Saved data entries
---------------

(** [strings.Split] with a one-byte separator. *)
Fixpoint split_byte (sep : ascii) (s : string) : list string :=
  match s with
  | EmptyString => [EmptyString]
  | String c s' =>
      if Ascii.eqb c sep then EmptyString :: split_byte sep s'
      else match split_byte sep s' with
           | [] => [String c EmptyString]
           | w :: ws => String c w :: ws
           end
  end.

Fixpoint join (sep : string) (l : list string) : string :=
  match l with
  | [] => EmptyString
  | [w] => w
  | w :: l' => w +:+ sep +:+ join sep l'
  end.

Fixpoint concat_strings (l : list string) : string :=
  match l with
  | [] => EmptyString
  | w :: l' => w +:+ concat_strings l'
  end.

(** [strings.ReplaceAll] with a non-empty pattern: leftmost, non-overlapping.
    [skip] counts the bytes of the current match still to be consumed. *)
Fixpoint replace_from (old new : string) (skip : nat) (s : string) : string :=
  match s with
  | EmptyString => EmptyString
  | String c s' =>
      match skip with
      | S k => replace_from old new k s'
      | O => if has_prefix old s
             then new +:+ replace_from old new (String.length old - 1) s'
             else String c (replace_from old new 0 s')
      end
  end.

Definition replace_all (s old new : string) : string := replace_from old new 0 s.

Fixpoint trim_left (p : ascii -> bool) (s : string) : string :=
  match s with
  | EmptyString => EmptyString
  | String c s' => if p c then trim_left p s' else s
  end.

Fixpoint trim_right (p : ascii -> bool) (s : string) : string :=
  match s with
  | EmptyString => EmptyString
  | String c s' =>
      match trim_right p s' with
      | EmptyString => if p c then EmptyString else String c EmptyString
      | t => String c t
      end
  end.

Definition trim_space (s : string) : string := trim_right is_space (trim_left is_space s).

Definition trim_prefix (s p : string) : string :=
  if has_prefix p s then sdrop (String.length p) s else s.

Definition lower_ascii (s : string) : string := smap lower_byte s.

(** ** Package strconv *)

Definition digit_char (d : Z) : ascii := byte_at (48 + d).

(** Decimal digits, most significant first; [fuel] bounds the digit count. *)
Fixpoint digits_of (fuel : nat) (z : Z) (acc : string) : string :=
  match fuel with
  | O => acc
  | S f => let acc' := String (digit_char (z mod 10)) acc in
           if z <? 10 then acc' else digits_of f (z / 10) acc'
  end.

Definition utoa (z : Z) : string :=
  digits_of (S (Z.to_nat (Z.log2 z))) z EmptyString.
(* ===== verification/GoSort.v ===== *)
(** * Stable sorting

    [sort.SliceStable]: the result of a stable sort is determined by the input
    and the [less] function when [less] is a strict weak order, so that any
    stable algorithm models it; here insertion from the right. *)

From S2P Require Import Prelude.

Section Sort.
Context {A : Type} (less : A -> A -> bool).

Fixpoint insert_stable (x : A) (l : list A) : list A :=
  match l with
  | [] => [x]
  | y :: l' => if less y x then y :: insert_stable x l' else x :: y :: l'
  end.

Definition stable_sort (l : list A) : list A := foldr insert_stable [] l.

Lemma insert_stable_perm x l : insert_stable x l ≡ₚ x :: l.
Proof.
  induction l as [|y l IH]; simpl; [done|].
  destruct (less y x); [|done]. rewrite IH. apply Permutation_swap.
Qed.

Lemma stable_sort_perm l : stable_sort l ≡ₚ l.
Proof. induction l as [|x l IH]; simpl; [done|]. by rewrite insert_stable_perm, IH. Qed.

(** [ok] are the elements on which [less] is a strict weak order. *)
Context (ok : A -> Prop)
  (Hasym : forall x y, ok x -> ok y -> less x y = true -> less y x = false)
  (Htrans : forall x y z, ok x -> ok y -> ok z ->
     less y x = false -> less z y = false -> less z x = false).

Definition nle (x y : A) : Prop := less y x = false.

Lemma insert_stable_sorted x l :
  ok x -> Forall ok l -> StronglySorted nle l -> StronglySorted nle (insert_stable x l).
Proof using Hasym Htrans.
  intros Hx Hl Hs. induction Hs as [|y l Hs IH Hall]; simpl; [repeat constructor|].
  apply Forall_cons in Hl as [Hy Hl]. destruct (less y x) eqn:E.
  - constructor; [by apply IH|]. rewrite insert_stable_perm. constructor; [|done].
    by apply Hasym.
  - constructor; [by constructor|]. constructor; [done|].
    rewrite Forall_forall in Hall, Hl |- *. intros z Hz.
    apply (Htrans x y z); auto. by apply Hall.
Qed.

Lemma stable_sort_sorted l : Forall ok l -> StronglySorted nle (stable_sort l).
Proof using Hasym Htrans.
  induction 1 as [|x l Hx Hl IH]; simpl; [constructor|].
  apply insert_stable_sorted; [done| |done]. by rewrite stable_sort_perm.
Qed.

(** Stability: a class of mutually incomparable elements keeps its order. *)
Lemma insert_stable_class (P : A -> Prop) `{!forall x, Decision (P x)} x l :
  (P x -> forall y, P y -> less y x = false) ->
  filter P (insert_stable x l) = filter P (x :: l).
Proof.
  intros Hc. induction l as [|y l IH]; cbn [insert_stable]; [done|].
  destruct (less y x) eqn:E; [|done].
  rewrite !filter_cons in *. rewrite IH.
  destruct (decide (P x)), (decide (P y)); try done.
  by rewrite (Hc p y p0) in E.
Qed.

Lemma stable_sort_class (P : A -> Prop) `{!forall x, Decision (P x)} l :
  (forall x y, P x -> P y -> less y x = false) ->
  filter P (stable_sort l) = filter P l.
Proof.
  intros Hc. induction l as [|x l IH]; simpl; [done|].
  rewrite insert_stable_class by auto. rewrite !filter_cons, IH. done.
Qed.
End Sort.

Lemma StronglySorted_filter {A} (R : A -> A -> Prop) (P : A -> Prop) `{!forall x, Decision (P x)} l :
  StronglySorted R l -> StronglySorted R (filter P l).
Proof.
  induction 1 as [|x l Hs IH Hall]; [constructor|]. rewrite filter_cons.
  case_decide; [|done]. constructor; [done|].
  rewrite Forall_forall in Hall |- *. intros y [_ Hy]%list_elem_of_filter. auto.
Qed.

---------------

Out of the preceding entries, pull every line containing the string "Prop".

## EXERCISE RESULT:
Context (ok : A -> Prop)
Definition nle (x y : A) : Prop := less y x = false.
Lemma insert_stable_class (P : A -> Prop) `{!forall x, Decision (P x)} x l :
Lemma stable_sort_class (P : A -> Prop) `{!forall x, Decision (P x)} l :
Lemma StronglySorted_filter {A} (R : A -> A -> Prop) (P : A -> Prop) `{!forall x, Decision (P x)} l :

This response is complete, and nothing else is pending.